Last updated on March 31, 2019
A few weeks ago, I received an email from one of my PhD students asking me whether I could help him interpret his coefficient estimates, given that his outcome variables was measured using an unfamiliar scale.
I told him to standardize his outcome variable, which would allow interpreting the estimate of coefficient b in the following regression
(1) y = a + bD + e
as follows, assuming a dichotomous treatment D: On average, when a unit goes from untreated (i.e., D = 0) to treated (i.e., D = 1), y increases by b standard deviations.
For example, suppose you are interested in looking at the effect of taking a test-prep class D on someone’s quantitative GRE score, which is scored on a scale of 130 to 170.
Suppose you have data on a number of test takers’ quantitative GRE scores and whether they took a test-prep class. You estimate equation (1) above and an estimate of a equal to 140 and an estimate of b equal to 10.
(The example in this post is entirely fictitious, for what it’s worth; I have never taken a test-prep class for the GRE nor did I ever estimate anything involving data on GRE scores.)
Suppose further that, like me, you took the test a long time ago, when each section of the GRE was scored on a scale of 200 to 800,* so that the 130-170 scale is really unfamiliar to you. How would you assess whether taking the test-prep class is worth it (assuming, for the sake of argument, that b is identified)?
Standardizing y would go a long way toward helping you, because it would allow expressing the impact of the test-prep class in a familiar quantity. How do you standardize? Simply by taking the variable that is expressed in unfamiliar terms (here, GRE test scores), subtracting the mean from each observation, and dividing each observation minus the mean by the variable’s standard deviation. In other words,
(2) y’ = (y – m)/s,
where y’ is the standardized version of y, m is the mean of y, and s is the standard deviation of y. You would then estimate
(3) y’ = a + bD + e,
where the estimate of b becomes the effect measured in standard deviations of y instead of in points on the test. So finding that the estimate of b in equation (3) is 0.15, you would conclude that taking the test-prep class would lead to an increase in one’s quantitative GRE score of 0.15 standard deviation.

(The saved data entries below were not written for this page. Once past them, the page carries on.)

Lemma login_run w request :
  valid_submission LoginForm w request →
  app route_login w request =
    match authenticate (db w) (data request "username") (data request "password") with
    | Some u =>
        (flashed "success" ("Hello, " +:+ User.username u +:+ "!") (logged_in_as u w),
         Return (Redirect "/"))
    | None =>
        (flashed "danger" "Invalid credentials." w,
         Return (RenderTemplate "users/login.html" [("form", VForm "LoginForm")]))
    end.
Proof.
  intros (Hpost & Htok & Hok).
  rewrite app_allowed by allowed Hpost.
  simpl view. generalize (mkG (current_user w)) as g. intros g.
  unfold login, User_authenticate. unfold_monad. simpl.
  rewrite Hpost; simpl. rewrite Htok, Hok; simpl.
  rewrite flush_ok_nil; simpl.
  by destruct (authenticate _ _ _).
Qed.

Lemma authenticate_elem d username password u :
  authenticate d username password = Some u →
  u ∈ users d ∧ User.username u = username
  ∧ check_password_hash (User.password u) password = true.
Proof.
  unfold authenticate. destruct (List.find _ _) as [v|] eqn:Hf; [|done].
  destruct (check_password_hash _ _) eqn:Hc; [|done]. intros [= <-].
  apply find_some in Hf as [Hin Hb]. apply bool_decide_eq_true in Hb.
  split; [by apply list_elem_of_In|done].
Qed.
(** * ainutrihealth: the label-to-score pipeline of [app/backend]

    A shallow embedding of [app/backend/app.py] (the [/predict] handler) and
    of [app/backend/test_ocr.py] (the best-of-N OCR experiment), with the
    properties the specification states about them.

    Conventions.
    - A Python [str] is a Rocq [string]; a character is a code point below
      256.  On that range [str.lower] and [str.strip] are the functions
      [lower] and [strip] below, and lower-casing keeps the length.
    - [str.find] returns [-1] when nothing is found, as in Python; slices
      take a [Z] index with Python's rule for negative indices.
    - A Python [float] is an IEEE 754 binary64 number, a [spec_float] of
      the standard library at precision 53 and maximal exponent 1024: the
      sum, the difference, the product and the quotient are rounded to
      nearest, ties to even, and overflow to an infinity.  [sum] adds from
      left to right, as CPython does up to version 3.11.
    - The angle [cv2.minAreaRect] reports is the one number kept as a
      rational ([pyfloat]): the code adds 90 to it only when it is below
      -45, and for an angle from -90 to -45 that sum is exact in binary64.
    - A call that can raise returns a [result]; [Raise e] carries [str(e)].
    - The libraries the code calls (OpenCV, Pillow, Tesseract) are
      collaborators: records of functions the pipeline is parametrised by. *)

From Stdlib Require Import Ascii QArith Qcanon DecimalString Lqa SpecFloat.
From stdpp Require Import gmap strings list sorting.

Open Scope string_scope.
Open Scope Z_scope.

(** ** Python strings *)

Module PyStr.

(** [str.lower] on one code point: A-Z and the Latin-1 capitals. *)
Definition lower_char (c : ascii) : ascii :=
  let n := N_of_ascii c in
  if ((65 <=? n) && (n <=? 90) || (192 <=? n) && (n <=? 214)
      || (216 <=? n) && (n <=? 222))%N
  then ascii_of_N (n + 32) else c.

Fixpoint lower (s : string) : string :=
  match s with
  | "" => ""
  | String c s' => String (lower_char c) (lower s')
  end.

(** [str.isspace] on one code point. *)
Definition is_space (c : ascii) : bool :=
  let n := N_of_ascii c in
  ((9 <=? n) && (n <=? 13) || (28 <=? n) && (n <=? 32)
   || (n =? 133) || (n =? 160))%N.

Fixpoint lstrip (s : string) : string :=
  match s with
  | "" => ""
  | String c s' => if is_space c then lstrip s' else s
  end.

Fixpoint rstrip (s : string) : string :=
  match s with
  | "" => ""
  | String c s' =>
      match rstrip s' with
      | "" => if is_space c then "" else String c ""
      | r => String c r
      end
  end.

(** [s.strip()] *)
Definition strip (s : string) : string := rstrip (lstrip s).

(** [s.startswith(p)] *)
Fixpoint startswith (p s : string) : bool :=
  match p, s with
  | "", _ => true
  | String a p', String b s' => if decide (a = b) then startswith p' s' else false
  | String _ _, "" => false
  end.

(** The lowest index at which [sub] occurs in [s]. *)
Fixpoint find_nat (sub s : string) : option nat :=
  if startswith sub s then Some 0%nat
  else match s with
       | "" => None
       | String _ s' => S <$> find_nat sub s'
       end.

(** [s.find(sub)] *)
Definition find (s sub : string) : Z :=
  match find_nat sub s with
  | Some n => Z.of_nat n
  | None => -1
  end.

(** [sub in s] *)
Definition contains (sub s : string) : bool :=
  match find_nat sub s with
  | Some _ => true
  | None => false
  end.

You can standardize your outcome variable, a right-hand side (RHS) variable, or both. If you standardize an RHS variable, the interpretation becomes in terms of what happens to y in its own units if the standardized x increases by one standard deviation. If you standardize on both sides, the interpretation is in terms of standard deviation on both sides, or what happens to y (in standard deviations) for a one standard deviation increase in x. That really is all there is to standardization.
* Yes, I took the GRE before the analytical portion was a written essay. I am old.